§ Data for processing:
(** * DHS flat-file parser: the DataDictionary engine

    A shallow embedding of [src/flatfile_parser.py]: the class
    [DataDictionary] (methods [add_bytewise_encoding], [add_null_rule],
    [clean_formats], [parse]) and the schema-statement handlers of [main]
    that build a dictionary.

    The rest of the program follows: the loops of [main] over the lines
    of a schema, the records of a data file and the columns of the data
    frame, with the patterns they match the lines against, and the
    statements that [src/add_full_index_hash.py] executes.

    Conventions of the embedding.
    - A Python [str] is a [string]: a sequence of code points below 256.
    - A Python [int] is a [Z]; a Python [float] is a binary64 [float],
      with the arithmetic of the machine.
    - [int] of a text converts any number of digits. CPython 3.11 and
      later refuse a text of more than 4300 digits unless they are set
      otherwise; the properties of [parse] on the integer read from a
      field state that bound ([MAX_STR_DIGITS]), and so hold with and
      without the limit.
    - A Python [dict] is an association list in insertion order; key
      equality is Python's [==].
    - A method runs in a state-and-exception monad over the object
      ([self]) and the standard output, a list of printed lines.
    - The regular expressions of the source that are fixed are matched by
      functions written for them; the regular-expression engine on other
      patterns, and [repr] of a float, are parameters.
    - The patterns of [main] are terms of a small language of regular
      expressions, matched by a matcher that tries the ways to match in
      the order of [re].
    - What the database and the data frame do is outside: a table written
      is the name of the table with the labels selected for it. *)

From Stdlib Require Import ZArith List String Ascii Bool Lia Floats.
Import ListNotations.

#[local] Set Warnings "-inexact-float".

Local Open Scope string_scope.
Local Open Scope Z_scope.

(** ** Characters and strings *)

Module Str.

Definition code (c : ascii) : Z := Z.of_N (N_of_ascii c).

(** [\d] on code points below 256: the ASCII digits. *)
Definition is_digit (c : ascii) : bool := (48 <=? code c) && (code c <=? 57).

Definition digit_val (c : ascii) : Z := code c - 48.

(** The characters that [int] and [float] skip at both ends of a [str]:
    the ASCII whitespace (tab to carriage return, and the space), and the
    two other spaces below 256, which they first turn into a space. *)
Definition is_space (c : ascii) : bool :=
  let n := code c in
  ((9 <=? n) && (n <=? 13)) || (n =? 32) || (n =? 133) || (n =? 160).

Definition chars (s : string) : list ascii := list_ascii_of_string s.
Definition of_chars (l : list ascii) : string := string_of_list_ascii l.

(** [len(s)] *)
Definition len (s : string) : Z := Z.of_nat (String.length s).

Fixpoint drop_while (p : ascii -> bool) (l : list ascii) : list ascii :=
  match l with
  | [] => []
  | c :: r => if p c then drop_while p r else l
  end.

Fixpoint take_while (p : ascii -> bool) (l : list ascii) : list ascii :=
  match l with
  | [] => []
  | c :: r => if p c then c :: take_while p r else []
  end.

(** A list of characters without the whitespace at its ends. *)
Definition strip (l : list ascii) : list ascii :=
  rev (drop_while is_space (rev (drop_while is_space l))).

(** Normalisation of one bound of a slice [s[i:j]] against [len(s) = n]. *)
Definition clamp (n i : Z) : Z :=
  let i' := if i <? 0 then i + n else i in
  if i' <? 0 then 0 else if n <? i' then n else i'.

(** [s[i:j]] for integer bounds, negative ones counting from the end. *)
Definition slice (s : string) (i j : Z) : string :=
  let n := len s in
  let a := clamp n i in
  let b := clamp n j in
  if a <? b then String.substring (Z.to_nat a) (Z.to_nat (b - a)) s else "".

(** [s == c * len(s)] *)
Definition all_char (c : ascii) (s : string) : bool :=
  forallb (Ascii.eqb c) (chars s).

Fixpoint prefix_chars (p s : list ascii) : bool :=
  match p, s with
  | [], _ => true
  | _ :: _, [] => false
  | a :: p', b :: s' => Ascii.eqb a b && prefix_chars p' s'
  end.

Fixpoint contains_chars (p s : list ascii) : bool :=
  prefix_chars p s ||
  match s with
  | [] => false
  | _ :: s' => contains_chars p s'
  end.

(** [p] occurs in [s] as a contiguous block. *)
Definition contains (p s : string) : bool := contains_chars (chars p) (chars s).

(** The value of a run of decimal digits, most significant first. *)
Definition digits_val (l : list ascii) : Z :=
  fold_left (fun acc c => 10 * acc + digit_val c) l 0.

Definition digit_char (d : Z) : ascii := ascii_of_N (Z.to_N (48 + d)).

Fixpoint pos_digits (fuel : nat) (n : Z) (acc : list ascii) : list ascii :=
  match fuel with
  | O => acc
  | S fuel' =>
      if n <? 10 then digit_char n :: acc
      else pos_digits fuel' (n / 10) (digit_char (n mod 10) :: acc)
  end.

(** [str(n)] for an [int]: decimal, with a minus sign when negative. *)
Definition of_int (n : Z) : string :=
  let a := Z.abs n in
  let ds := pos_digits (S (Z.to_nat (Z.log2 a))) a [] in
  of_chars (if n <? 0 then "-"%char :: ds else ds).

End Str.

(** ** Python values and builtins *)

Inductive pyval : Type :=
| VNone
| VBool (b : bool)
| VInt (z : Z)
| VFloat (f : float)
| VStr (s : string).

Inductive exn : Type :=
| ValueError | TypeError | KeyError | AttributeError | OverflowError | ReError.

Module Py.

(** The digits of a run in which single underscores may separate digits
    (["1_000"]); [None] when the run is empty or an underscore is misplaced. *)
Fixpoint ungroup (l : list ascii) : option (list ascii) :=
  match l with
  | [] => None
  | c :: r =>
      if Str.is_digit c then
        match r with
        | [] => Some [c]
        | u :: r' =>
            if Ascii.eqb u "_" then option_map (cons c) (ungroup r')
            else option_map (cons c) (ungroup r)
        end
      else None
  end.

(** [int(s)] for a [str], as in Python 3.6 and later: surrounding
    whitespace, an optional sign, decimal digits that single underscores
    may separate, and no bound on their number. [None] stands for
    [ValueError]. CPython 3.11 and later raise [ValueError] as well for
    a text of more than 4300 digits, unless the interpreter is set
    otherwise; that limit is no part of this function, and [int_text]
    below is [int] within it. *)
Definition int_of_str (s : string) : option Z :=
  match Str.strip (Str.chars s) with
  | "+"%char :: r => option_map Str.digits_val (ungroup r)
  | "-"%char :: r => option_map (fun l => - Str.digits_val l) (ungroup r)
  | l => option_map Str.digits_val (ungroup l)
  end.

(** The binary64 number nearest to [(-1)^neg * m * 10^e] (ties to even),
    for [0 <= m]. *)
Definition of_decimal (neg : bool) (m e : Z) : float :=
  SF2Prim
    (if m =? 0 then S754_zero neg
     else if 0 <=? e then
       binary_normalize prec emax (cond_Zopp neg (m * 10 ^ e)) 0 neg
     else
       let '(q, e', l) := SFdiv_core_binary prec emax m 0 (10 ^ (- e)) 0 in
       binary_round_aux prec emax neg q e' l).

(** Every underscore stands between two digits. *)
Fixpoint underscores_ok (prev : option ascii) (l : list ascii) : bool :=
  match l with
  | [] => true
  | c :: r =>
      (if Ascii.eqb c "_" then
         match prev, r with
         | Some p, n :: _ => Str.is_digit p && Str.is_digit n
         | _, _ => false
         end
       else true) && underscores_ok (Some c) r
  end.

Definition lower (c : ascii) : ascii :=
  let n := Str.code c in
  if (65 <=? n) && (n <=? 90) then ascii_of_N (Z.to_N (n + 32)) else c.

(** The exponent part of a decimal literal: empty, or [e], an optional sign
    and digits. *)
Definition exponent (l : list ascii) : option Z :=
  match l with
  | [] => Some 0
  | c :: r =>
      if Ascii.eqb (lower c) "e" then
        match r with
        | "+"%char :: ds =>
            if negb (Nat.eqb (List.length ds) 0) && forallb Str.is_digit ds
            then Some (Str.digits_val ds) else None
        | "-"%char :: ds =>
            if negb (Nat.eqb (List.length ds) 0) && forallb Str.is_digit ds
            then Some (- Str.digits_val ds) else None
        | ds =>
            if negb (Nat.eqb (List.length ds) 0) && forallb Str.is_digit ds
            then Some (Str.digits_val ds) else None
        end
      else None
  end.

(** An unsigned literal: [inf], [infinity], [nan] in any case, or digits
    with an optional fraction and exponent, a digit on one side of the
    point at least. *)
Definition unsigned_float (neg : bool) (l : list ascii) : option float :=
  let w := Str.of_chars (map lower l) in
  if String.eqb w "inf" || String.eqb w "infinity"
  then Some (if neg then neg_infinity else infinity)
  else if String.eqb w "nan" then Some nan
  else
    let ip := Str.take_while Str.is_digit l in
    let r := Str.drop_while Str.is_digit l in
    let '(fp, r') :=
      match r with
      | "."%char :: r1 =>
          (Str.take_while Str.is_digit r1, Str.drop_while Str.is_digit r1)
      | _ => ([], r)
      end in
    if Nat.eqb (List.length ip + List.length fp) 0 then None
    else
      match exponent r' with
      | Some x =>
          Some (of_decimal neg (Str.digits_val (ip ++ fp)%list)
                  (x - Z.of_nat (List.length fp)))
      | None => None
      end.

(** [float(s)] for a [str], as in Python 3.6 and later. [None] stands for
    [ValueError]. *)
Definition float_of_str (s : string) : option float :=
  let l := Str.strip (Str.chars s) in
  if underscores_ok None l then
    let l' := filter (fun c => negb (Ascii.eqb c "_")) l in
    match l' with
    | "+"%char :: r => unsigned_float false r
    | "-"%char :: r => unsigned_float true r
    | _ => unsigned_float false l'
    end
  else None.

(** [float(n)] for an [int]; [None] stands for [OverflowError]. *)
Definition float_of_int (n : Z) : option float :=
  match binary_normalize prec emax n 0 false with
  | S754_infinity _ => None
  | sf => Some (SF2Prim sf)
  end.

(** [x == n] for a float [x] and an int [n]: the comparison is exact. *)
Definition float_eq_int (x : float) (n : Z) : bool :=
  match Prim2SF x with
  | S754_zero _ => n =? 0
  | S754_finite s m e =>
      let v := cond_Zopp s (Zpos m) in
      if 0 <=? e then v * 2 ^ e =? n else v =? n * 2 ^ (- e)
  | _ => false
  end.

Definition int_of_bool (b : bool) : Z := if b then 1 else 0.

(** [a == b] *)
Definition eqb (a b : pyval) : bool :=
  match a, b with
  | VNone, VNone => true
  | VStr s, VStr t => String.eqb s t
  | VBool x, VBool y => Bool.eqb x y
  | VBool x, VInt n | VInt n, VBool x => int_of_bool x =? n
  | VBool x, VFloat f | VFloat f, VBool x => float_eq_int f (int_of_bool x)
  | VInt m, VInt n => m =? n
  | VInt n, VFloat f | VFloat f, VInt n => float_eq_int f n
  | VFloat f, VFloat g => PrimFloat.eqb f g
  | _, _ => false
  end.

(** [x - k] for a float [x]: an int or bool [k] is converted to a float
    first, a float is used as it is, anything else is a [TypeError]. *)
Definition float_sub (x : float) (k : pyval) : float + exn :=
  match k with
  | VFloat y => inl (PrimFloat.sub x y)
  | VInt n =>
      match float_of_int n with
      | Some y => inl (PrimFloat.sub x y)
      | None => inr OverflowError
      end
  | VBool b =>
      match float_of_int (int_of_bool b) with
      | Some y => inl (PrimFloat.sub x y)
      | None => inr OverflowError
      end
  | VNone | VStr _ => inr TypeError
  end.

End Py.

(** ** Dictionaries

    A [dict] keeps its entries in insertion order. Assigning to a key that
    is present replaces its value in place and keeps the stored key. A
    key is found by [==]; Python finds it by identity too, which differs
    for a NaN only. *)

Class PyEq (K : Type) := py_eq : K -> K -> bool.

§ Exercise description:
Every line above in which the word "prev" is present must be copied into the answer.

§ Answer below:
Fixpoint underscores_ok (prev : option ascii) (l : list ascii) : bool :=
         match prev, r with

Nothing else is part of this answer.